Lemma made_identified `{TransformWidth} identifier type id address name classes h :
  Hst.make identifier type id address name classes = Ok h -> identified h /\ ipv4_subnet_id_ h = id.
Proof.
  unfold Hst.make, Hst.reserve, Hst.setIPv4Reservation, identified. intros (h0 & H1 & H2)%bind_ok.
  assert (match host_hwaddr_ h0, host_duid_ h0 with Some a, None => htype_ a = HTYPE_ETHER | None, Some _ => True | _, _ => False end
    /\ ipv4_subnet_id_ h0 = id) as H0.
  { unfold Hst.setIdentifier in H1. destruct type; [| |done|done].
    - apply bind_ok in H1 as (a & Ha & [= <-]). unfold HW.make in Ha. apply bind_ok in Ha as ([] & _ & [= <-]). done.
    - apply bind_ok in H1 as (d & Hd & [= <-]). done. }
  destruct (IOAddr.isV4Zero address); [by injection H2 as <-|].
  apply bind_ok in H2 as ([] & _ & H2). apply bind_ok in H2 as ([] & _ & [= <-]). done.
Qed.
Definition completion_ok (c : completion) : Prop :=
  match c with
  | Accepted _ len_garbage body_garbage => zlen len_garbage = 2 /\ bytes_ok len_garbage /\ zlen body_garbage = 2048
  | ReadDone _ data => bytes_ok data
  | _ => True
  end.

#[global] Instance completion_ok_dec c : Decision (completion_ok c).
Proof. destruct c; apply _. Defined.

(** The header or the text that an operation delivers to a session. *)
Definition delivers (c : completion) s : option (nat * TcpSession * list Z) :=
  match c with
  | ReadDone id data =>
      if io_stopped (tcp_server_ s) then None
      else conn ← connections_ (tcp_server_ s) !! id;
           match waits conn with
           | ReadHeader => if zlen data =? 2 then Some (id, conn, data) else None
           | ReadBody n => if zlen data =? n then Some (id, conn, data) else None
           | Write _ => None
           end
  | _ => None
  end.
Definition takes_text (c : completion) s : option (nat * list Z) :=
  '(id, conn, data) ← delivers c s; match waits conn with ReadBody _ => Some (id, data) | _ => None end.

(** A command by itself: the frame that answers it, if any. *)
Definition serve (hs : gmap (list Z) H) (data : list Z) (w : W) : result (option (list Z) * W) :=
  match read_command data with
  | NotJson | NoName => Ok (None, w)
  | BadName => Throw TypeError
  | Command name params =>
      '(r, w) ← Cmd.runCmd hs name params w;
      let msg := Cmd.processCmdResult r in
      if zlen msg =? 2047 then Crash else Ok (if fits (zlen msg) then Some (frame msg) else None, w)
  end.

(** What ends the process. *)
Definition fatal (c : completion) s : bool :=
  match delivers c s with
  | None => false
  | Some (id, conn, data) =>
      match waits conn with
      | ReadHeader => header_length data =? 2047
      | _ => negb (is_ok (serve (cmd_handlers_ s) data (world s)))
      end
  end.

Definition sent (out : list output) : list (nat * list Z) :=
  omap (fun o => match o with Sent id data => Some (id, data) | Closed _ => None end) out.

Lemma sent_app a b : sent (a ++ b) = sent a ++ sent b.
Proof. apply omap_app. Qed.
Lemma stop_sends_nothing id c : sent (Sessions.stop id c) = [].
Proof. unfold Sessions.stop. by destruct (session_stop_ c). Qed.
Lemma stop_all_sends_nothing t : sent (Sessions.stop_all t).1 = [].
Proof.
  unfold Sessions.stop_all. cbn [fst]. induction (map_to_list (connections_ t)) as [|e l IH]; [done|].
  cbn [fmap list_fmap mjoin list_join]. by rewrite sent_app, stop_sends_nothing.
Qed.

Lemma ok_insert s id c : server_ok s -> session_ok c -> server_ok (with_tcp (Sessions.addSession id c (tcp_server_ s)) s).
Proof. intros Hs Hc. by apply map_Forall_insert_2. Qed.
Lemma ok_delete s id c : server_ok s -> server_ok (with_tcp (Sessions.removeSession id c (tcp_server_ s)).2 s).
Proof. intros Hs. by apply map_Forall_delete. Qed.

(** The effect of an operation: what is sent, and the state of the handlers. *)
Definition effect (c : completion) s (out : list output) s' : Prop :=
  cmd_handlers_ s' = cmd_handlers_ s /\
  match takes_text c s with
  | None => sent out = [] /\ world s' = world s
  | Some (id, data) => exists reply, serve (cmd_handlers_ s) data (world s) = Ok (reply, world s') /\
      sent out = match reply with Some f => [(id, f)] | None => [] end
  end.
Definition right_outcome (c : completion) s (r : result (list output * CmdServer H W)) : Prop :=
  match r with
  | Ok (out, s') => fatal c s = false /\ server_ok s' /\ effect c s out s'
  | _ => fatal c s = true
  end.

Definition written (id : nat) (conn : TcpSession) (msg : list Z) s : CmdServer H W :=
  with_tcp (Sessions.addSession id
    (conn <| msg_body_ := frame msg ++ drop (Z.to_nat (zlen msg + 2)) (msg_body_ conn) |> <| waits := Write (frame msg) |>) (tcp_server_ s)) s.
------------------------------------------------
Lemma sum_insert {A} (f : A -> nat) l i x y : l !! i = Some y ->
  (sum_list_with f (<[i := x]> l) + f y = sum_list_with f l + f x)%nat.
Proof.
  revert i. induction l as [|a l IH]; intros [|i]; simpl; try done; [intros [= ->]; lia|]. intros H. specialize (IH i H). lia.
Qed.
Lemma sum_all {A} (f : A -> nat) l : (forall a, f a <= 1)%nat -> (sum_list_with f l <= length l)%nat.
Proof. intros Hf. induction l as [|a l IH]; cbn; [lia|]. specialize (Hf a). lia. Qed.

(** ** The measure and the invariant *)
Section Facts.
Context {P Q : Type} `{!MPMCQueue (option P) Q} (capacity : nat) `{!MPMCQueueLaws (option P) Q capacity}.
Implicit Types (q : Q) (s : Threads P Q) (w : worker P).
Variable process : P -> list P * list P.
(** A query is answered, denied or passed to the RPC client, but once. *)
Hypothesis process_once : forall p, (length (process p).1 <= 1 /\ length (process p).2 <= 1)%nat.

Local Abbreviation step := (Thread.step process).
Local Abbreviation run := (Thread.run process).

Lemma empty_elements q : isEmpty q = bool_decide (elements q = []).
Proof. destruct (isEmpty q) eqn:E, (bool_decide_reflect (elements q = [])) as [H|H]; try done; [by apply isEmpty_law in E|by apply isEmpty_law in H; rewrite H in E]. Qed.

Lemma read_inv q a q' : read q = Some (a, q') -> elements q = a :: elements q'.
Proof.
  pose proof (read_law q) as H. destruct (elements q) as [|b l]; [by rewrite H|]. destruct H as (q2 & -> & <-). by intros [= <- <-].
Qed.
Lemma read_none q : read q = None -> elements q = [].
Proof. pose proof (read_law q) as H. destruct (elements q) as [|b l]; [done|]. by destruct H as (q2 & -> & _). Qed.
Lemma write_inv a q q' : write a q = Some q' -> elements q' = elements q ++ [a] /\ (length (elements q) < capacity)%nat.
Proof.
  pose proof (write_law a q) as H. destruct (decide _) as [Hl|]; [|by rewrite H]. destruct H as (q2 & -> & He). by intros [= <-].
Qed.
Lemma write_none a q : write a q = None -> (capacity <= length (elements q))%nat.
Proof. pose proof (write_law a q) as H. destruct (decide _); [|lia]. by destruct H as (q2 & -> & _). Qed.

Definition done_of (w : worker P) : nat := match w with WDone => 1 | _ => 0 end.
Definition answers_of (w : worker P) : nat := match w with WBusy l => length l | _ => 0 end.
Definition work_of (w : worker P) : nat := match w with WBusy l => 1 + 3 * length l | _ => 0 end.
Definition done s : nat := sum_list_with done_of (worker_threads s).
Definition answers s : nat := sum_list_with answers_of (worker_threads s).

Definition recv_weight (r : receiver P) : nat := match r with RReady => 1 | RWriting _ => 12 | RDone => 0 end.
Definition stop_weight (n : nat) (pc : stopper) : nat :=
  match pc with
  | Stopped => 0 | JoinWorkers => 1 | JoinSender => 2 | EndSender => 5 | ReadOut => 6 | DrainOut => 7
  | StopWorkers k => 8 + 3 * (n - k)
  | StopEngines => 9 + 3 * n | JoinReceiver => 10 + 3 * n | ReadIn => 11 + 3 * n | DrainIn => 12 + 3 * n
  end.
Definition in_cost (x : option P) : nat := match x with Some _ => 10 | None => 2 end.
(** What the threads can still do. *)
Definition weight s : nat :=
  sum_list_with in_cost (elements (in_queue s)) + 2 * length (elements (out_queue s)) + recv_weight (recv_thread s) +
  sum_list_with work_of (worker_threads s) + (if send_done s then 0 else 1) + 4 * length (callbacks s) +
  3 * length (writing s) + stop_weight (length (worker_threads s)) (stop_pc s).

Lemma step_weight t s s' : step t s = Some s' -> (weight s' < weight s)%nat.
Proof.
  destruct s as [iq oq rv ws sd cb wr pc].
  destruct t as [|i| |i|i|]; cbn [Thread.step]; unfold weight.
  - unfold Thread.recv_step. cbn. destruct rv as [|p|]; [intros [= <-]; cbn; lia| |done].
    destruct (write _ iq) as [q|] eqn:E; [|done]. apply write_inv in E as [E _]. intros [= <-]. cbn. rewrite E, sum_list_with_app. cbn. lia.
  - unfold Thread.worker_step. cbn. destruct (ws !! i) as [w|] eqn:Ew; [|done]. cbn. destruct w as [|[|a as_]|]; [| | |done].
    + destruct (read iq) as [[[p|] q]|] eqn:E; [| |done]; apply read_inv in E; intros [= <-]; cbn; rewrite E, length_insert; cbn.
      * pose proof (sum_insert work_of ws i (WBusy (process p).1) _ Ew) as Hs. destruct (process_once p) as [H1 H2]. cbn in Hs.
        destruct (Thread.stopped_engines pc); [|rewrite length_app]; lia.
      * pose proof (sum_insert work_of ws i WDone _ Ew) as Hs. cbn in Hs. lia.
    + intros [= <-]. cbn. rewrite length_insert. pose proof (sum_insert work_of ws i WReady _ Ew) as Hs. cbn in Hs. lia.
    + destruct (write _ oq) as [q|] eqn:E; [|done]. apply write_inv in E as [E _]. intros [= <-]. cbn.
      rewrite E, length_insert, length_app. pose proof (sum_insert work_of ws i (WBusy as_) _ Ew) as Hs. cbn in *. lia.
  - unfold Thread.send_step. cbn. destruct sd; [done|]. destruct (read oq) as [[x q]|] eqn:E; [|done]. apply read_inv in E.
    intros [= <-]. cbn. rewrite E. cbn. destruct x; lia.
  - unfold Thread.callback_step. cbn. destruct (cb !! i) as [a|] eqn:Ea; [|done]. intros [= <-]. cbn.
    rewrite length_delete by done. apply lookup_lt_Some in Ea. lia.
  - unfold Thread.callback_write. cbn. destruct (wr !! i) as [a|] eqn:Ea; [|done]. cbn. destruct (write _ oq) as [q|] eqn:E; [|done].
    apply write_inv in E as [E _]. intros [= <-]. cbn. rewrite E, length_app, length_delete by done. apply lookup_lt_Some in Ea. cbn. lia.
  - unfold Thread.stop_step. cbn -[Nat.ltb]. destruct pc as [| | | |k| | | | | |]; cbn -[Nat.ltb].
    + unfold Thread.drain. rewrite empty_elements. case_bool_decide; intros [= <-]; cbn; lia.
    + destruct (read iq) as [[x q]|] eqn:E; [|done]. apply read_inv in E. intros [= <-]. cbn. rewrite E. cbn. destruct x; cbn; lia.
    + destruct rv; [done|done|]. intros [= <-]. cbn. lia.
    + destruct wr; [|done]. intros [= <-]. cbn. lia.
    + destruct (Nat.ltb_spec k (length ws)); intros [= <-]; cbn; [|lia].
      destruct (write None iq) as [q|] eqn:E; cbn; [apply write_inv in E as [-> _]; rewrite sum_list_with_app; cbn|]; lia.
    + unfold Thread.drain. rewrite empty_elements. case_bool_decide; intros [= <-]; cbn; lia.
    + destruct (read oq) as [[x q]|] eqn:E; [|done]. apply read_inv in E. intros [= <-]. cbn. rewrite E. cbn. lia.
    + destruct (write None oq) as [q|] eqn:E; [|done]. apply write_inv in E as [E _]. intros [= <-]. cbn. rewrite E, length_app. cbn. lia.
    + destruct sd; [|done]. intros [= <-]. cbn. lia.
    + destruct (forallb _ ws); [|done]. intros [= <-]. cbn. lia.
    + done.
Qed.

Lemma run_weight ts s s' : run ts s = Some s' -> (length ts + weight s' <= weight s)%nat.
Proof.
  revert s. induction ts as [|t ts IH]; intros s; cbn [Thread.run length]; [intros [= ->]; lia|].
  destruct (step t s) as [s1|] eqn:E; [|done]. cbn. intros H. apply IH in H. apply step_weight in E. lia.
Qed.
------------------------------------------------
__What is being asked__
Working through the records above, copy each line in which "frame" is found.

__Reply to the task__
(** A command by itself: the frame that answers it, if any. *)
      if zlen msg =? 2047 then Crash else Ok (if fits (zlen msg) then Some (frame msg) else None, w)
    (conn <| msg_body_ := frame msg ++ drop (Z.to_nat (zlen msg + 2)) (msg_body_ conn) |> <| waits := Write (frame msg) |>) (tcp_server_ s)) s.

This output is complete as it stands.